A single stretch of the material below is to be transcribed exactly, starting at the line with "exec step (all_at_once" and ending after the line with "that finds its".

RECORDS FOR THIS EXERCISE:
= Beginning of Section =
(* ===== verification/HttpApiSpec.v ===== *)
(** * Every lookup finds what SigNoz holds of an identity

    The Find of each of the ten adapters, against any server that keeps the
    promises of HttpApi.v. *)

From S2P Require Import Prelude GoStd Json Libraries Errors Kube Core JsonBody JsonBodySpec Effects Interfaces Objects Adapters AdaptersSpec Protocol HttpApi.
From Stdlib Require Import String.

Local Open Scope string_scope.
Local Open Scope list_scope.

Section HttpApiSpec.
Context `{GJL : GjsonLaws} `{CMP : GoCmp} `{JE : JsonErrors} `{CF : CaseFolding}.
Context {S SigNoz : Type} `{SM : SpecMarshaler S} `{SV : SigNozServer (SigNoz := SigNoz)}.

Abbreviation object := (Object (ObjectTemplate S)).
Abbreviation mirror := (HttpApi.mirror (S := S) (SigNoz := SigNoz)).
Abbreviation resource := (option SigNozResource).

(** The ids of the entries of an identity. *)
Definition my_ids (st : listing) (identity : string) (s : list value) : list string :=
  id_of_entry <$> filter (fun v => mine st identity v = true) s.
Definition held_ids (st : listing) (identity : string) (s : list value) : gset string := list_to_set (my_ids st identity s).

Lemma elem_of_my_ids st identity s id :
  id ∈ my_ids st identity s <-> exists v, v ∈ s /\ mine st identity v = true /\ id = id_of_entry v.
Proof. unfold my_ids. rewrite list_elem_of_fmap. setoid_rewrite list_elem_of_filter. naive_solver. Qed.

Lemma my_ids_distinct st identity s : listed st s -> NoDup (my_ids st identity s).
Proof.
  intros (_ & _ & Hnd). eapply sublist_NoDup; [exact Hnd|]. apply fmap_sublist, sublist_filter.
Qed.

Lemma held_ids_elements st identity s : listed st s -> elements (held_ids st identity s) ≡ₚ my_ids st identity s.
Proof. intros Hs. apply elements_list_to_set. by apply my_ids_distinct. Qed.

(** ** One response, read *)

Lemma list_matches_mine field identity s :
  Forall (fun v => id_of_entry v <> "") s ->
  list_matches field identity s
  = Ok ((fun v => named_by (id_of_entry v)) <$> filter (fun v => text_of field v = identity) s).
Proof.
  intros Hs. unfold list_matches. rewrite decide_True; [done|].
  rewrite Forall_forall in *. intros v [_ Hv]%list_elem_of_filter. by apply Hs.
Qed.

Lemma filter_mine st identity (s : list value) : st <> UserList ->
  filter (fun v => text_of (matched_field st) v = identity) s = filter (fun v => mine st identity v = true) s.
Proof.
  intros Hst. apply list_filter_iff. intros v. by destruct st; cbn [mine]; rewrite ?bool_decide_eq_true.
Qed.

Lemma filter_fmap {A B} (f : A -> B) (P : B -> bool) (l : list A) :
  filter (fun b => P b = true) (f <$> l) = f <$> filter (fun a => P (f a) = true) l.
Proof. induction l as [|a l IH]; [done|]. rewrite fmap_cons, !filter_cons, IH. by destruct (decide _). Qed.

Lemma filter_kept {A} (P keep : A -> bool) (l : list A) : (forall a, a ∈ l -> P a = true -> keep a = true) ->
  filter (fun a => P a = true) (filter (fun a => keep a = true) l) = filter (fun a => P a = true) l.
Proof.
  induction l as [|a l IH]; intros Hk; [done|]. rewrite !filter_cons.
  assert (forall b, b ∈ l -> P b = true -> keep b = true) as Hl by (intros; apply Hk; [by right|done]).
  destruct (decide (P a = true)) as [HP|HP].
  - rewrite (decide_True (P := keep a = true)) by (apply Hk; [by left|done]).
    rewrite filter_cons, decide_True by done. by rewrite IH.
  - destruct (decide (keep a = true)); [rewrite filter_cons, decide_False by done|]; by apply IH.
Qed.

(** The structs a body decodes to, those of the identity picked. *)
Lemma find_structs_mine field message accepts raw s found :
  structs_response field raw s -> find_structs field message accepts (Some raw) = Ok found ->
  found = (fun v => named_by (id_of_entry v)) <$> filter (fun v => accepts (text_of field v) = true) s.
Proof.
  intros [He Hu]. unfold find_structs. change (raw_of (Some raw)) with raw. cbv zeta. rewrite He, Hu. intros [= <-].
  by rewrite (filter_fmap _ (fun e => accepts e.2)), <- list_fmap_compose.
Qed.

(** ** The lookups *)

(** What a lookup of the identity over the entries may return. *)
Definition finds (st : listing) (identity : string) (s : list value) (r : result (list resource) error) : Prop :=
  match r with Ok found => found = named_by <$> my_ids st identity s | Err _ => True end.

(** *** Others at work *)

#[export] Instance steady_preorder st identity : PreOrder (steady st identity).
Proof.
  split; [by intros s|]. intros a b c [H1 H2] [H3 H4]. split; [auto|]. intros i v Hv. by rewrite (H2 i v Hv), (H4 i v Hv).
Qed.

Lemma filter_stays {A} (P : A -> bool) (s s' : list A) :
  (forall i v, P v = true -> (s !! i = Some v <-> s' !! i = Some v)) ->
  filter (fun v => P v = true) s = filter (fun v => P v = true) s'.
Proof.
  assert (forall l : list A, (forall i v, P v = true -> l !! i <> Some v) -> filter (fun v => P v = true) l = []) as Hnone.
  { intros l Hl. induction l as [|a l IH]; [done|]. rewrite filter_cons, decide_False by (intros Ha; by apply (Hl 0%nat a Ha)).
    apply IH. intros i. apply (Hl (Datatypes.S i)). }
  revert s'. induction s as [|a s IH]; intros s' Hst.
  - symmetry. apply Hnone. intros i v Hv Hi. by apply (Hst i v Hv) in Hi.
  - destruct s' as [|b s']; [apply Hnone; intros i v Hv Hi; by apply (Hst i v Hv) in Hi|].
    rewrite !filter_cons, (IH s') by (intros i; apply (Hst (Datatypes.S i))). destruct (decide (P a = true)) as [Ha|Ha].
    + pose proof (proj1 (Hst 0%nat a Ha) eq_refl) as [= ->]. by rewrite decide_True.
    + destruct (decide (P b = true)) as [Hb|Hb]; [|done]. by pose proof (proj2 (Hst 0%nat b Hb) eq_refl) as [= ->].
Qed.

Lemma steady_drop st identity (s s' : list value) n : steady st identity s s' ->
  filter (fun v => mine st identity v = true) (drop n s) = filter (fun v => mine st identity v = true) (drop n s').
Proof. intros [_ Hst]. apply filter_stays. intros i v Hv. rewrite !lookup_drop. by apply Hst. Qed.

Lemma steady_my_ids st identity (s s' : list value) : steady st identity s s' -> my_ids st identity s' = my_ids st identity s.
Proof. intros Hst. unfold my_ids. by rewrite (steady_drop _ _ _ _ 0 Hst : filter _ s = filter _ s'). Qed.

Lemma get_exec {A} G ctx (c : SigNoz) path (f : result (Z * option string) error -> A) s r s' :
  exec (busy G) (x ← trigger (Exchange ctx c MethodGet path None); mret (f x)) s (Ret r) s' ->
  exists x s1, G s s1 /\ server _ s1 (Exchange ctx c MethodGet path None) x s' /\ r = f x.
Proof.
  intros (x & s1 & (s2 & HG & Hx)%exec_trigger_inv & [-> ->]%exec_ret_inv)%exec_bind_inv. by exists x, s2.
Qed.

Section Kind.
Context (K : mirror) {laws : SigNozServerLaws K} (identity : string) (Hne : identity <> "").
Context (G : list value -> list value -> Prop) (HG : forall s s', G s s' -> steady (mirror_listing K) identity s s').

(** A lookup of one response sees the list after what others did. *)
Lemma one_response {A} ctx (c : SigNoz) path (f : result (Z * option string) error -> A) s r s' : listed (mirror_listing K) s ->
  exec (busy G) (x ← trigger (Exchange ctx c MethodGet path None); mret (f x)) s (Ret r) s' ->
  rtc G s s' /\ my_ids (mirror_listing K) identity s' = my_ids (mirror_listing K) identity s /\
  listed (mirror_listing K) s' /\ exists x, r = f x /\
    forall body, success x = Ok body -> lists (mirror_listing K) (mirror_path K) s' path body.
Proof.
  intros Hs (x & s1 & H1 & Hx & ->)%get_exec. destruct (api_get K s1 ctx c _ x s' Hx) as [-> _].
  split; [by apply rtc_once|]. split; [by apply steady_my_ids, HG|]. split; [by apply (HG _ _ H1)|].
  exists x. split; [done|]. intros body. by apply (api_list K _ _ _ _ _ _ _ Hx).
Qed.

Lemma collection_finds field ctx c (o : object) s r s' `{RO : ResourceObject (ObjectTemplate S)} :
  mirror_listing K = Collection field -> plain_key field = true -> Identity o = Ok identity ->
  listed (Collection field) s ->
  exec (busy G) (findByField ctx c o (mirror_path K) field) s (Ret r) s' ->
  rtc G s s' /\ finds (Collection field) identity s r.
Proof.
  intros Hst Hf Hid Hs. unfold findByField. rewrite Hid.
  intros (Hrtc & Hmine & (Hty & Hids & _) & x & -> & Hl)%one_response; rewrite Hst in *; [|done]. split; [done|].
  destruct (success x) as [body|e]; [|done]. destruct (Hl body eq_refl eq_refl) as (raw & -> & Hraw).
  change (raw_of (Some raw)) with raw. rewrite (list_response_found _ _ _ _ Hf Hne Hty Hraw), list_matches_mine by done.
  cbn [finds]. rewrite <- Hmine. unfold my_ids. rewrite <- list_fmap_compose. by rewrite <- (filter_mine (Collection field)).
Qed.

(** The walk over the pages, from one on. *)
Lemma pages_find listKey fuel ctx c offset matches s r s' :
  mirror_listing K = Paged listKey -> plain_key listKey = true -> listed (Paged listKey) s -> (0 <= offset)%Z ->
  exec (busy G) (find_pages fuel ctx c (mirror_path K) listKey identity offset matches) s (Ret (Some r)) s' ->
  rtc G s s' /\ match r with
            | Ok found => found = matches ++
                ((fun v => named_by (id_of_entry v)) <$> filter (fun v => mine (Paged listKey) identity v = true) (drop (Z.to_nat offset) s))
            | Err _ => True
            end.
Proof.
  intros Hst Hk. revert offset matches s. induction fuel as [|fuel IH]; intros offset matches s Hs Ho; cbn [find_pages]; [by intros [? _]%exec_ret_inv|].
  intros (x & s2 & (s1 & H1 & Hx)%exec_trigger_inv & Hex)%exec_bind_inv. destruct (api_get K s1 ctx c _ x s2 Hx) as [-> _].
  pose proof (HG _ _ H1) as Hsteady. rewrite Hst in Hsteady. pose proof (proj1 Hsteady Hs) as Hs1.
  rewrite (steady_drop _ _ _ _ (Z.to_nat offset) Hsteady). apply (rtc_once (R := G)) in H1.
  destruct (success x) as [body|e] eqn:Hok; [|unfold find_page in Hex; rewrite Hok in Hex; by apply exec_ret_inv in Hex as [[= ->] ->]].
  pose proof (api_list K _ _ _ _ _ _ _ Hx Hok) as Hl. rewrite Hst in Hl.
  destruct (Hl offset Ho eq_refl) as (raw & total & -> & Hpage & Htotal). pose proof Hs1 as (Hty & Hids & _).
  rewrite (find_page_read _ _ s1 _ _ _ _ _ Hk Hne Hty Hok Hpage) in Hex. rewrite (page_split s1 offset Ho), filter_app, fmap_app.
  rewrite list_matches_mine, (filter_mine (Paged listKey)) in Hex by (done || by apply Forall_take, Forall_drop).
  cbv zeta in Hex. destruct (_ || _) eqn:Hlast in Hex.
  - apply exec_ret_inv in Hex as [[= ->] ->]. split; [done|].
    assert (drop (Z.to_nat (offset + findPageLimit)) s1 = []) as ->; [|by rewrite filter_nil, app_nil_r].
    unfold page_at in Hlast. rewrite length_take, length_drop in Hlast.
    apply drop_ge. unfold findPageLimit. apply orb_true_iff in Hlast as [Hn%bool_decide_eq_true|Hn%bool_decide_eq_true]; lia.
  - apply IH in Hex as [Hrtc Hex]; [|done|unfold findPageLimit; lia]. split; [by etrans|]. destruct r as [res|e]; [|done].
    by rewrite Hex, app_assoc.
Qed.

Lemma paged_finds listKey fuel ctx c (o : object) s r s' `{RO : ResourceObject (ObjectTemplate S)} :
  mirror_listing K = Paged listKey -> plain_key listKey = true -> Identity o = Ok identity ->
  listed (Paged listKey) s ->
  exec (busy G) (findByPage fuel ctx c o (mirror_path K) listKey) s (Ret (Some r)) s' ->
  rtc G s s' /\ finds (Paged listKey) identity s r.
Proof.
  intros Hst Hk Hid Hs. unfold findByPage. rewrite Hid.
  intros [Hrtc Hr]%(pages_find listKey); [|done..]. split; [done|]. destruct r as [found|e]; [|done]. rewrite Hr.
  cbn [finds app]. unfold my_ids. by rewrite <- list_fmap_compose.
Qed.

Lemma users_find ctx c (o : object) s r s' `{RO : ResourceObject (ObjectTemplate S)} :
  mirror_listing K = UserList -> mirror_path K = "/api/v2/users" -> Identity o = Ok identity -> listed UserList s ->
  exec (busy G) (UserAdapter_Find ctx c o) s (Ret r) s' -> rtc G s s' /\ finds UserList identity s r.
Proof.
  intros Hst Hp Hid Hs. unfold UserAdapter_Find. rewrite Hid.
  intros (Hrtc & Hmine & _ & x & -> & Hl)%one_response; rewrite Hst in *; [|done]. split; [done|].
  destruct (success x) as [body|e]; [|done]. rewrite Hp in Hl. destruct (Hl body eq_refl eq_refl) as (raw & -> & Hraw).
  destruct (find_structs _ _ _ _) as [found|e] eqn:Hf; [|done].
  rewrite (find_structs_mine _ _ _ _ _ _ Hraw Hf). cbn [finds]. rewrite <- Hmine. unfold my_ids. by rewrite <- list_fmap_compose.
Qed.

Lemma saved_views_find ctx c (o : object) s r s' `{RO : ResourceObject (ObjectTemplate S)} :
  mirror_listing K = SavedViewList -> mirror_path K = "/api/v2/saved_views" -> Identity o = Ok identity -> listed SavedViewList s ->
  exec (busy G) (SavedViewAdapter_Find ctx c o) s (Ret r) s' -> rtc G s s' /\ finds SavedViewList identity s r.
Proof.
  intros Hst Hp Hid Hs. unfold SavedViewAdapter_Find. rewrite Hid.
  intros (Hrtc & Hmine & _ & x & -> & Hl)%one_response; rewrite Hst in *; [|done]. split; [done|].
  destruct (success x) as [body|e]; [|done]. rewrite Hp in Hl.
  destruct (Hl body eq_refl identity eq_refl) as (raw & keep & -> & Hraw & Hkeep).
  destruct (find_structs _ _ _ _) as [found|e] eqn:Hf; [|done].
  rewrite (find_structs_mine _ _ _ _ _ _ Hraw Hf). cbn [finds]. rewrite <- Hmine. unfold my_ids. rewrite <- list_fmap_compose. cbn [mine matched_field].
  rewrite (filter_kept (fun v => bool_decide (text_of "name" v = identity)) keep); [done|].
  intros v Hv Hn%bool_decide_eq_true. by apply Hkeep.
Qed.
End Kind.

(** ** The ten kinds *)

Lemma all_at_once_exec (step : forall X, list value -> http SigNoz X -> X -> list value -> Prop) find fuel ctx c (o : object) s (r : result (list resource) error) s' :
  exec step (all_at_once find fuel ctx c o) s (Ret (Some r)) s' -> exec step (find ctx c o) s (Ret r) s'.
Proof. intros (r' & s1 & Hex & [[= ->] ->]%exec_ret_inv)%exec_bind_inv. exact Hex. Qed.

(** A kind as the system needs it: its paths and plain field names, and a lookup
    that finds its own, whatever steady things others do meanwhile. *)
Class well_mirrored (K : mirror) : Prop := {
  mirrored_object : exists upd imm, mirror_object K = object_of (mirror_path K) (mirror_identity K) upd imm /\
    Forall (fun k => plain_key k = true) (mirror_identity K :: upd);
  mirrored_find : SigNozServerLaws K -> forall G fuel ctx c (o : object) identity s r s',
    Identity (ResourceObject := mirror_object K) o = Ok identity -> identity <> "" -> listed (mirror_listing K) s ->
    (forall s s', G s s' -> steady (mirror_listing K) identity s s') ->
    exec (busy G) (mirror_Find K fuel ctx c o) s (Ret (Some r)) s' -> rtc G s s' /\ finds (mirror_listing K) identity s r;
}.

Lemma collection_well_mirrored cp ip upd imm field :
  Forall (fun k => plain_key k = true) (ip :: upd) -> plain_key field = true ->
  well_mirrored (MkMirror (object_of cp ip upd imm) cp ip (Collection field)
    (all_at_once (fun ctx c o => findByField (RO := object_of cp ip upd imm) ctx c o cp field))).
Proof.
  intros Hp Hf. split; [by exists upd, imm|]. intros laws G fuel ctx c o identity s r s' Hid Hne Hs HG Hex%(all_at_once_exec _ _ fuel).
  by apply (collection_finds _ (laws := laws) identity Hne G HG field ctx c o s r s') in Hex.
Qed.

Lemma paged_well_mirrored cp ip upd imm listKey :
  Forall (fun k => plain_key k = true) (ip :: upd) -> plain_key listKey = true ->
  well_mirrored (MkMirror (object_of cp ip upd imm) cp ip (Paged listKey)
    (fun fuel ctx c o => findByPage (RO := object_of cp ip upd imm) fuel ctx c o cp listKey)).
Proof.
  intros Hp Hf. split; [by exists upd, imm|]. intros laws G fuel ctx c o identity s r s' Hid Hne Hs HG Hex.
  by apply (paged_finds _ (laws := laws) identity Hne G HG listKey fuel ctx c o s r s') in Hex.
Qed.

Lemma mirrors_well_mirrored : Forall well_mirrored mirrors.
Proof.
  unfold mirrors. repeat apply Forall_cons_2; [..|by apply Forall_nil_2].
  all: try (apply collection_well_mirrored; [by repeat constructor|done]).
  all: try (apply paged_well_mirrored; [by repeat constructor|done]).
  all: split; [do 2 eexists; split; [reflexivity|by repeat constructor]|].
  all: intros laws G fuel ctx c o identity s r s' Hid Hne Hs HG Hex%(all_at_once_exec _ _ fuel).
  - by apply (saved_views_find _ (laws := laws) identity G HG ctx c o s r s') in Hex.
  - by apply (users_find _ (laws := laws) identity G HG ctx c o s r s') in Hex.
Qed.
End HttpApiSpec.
= End of Section =
TASK OUTPUT:
  exec step (all_at_once find fuel ctx c o) s (Ret (Some r)) s' -> exec step (find ctx c o) s (Ret r) s'.
Proof. intros (r' & s1 & Hex & [[= ->] ->]%exec_ret_inv)%exec_bind_inv. exact Hex. Qed.

(** A kind as the system needs it: its paths and plain field names, and a lookup
    that finds its own, whatever steady things others do meanwhile. *)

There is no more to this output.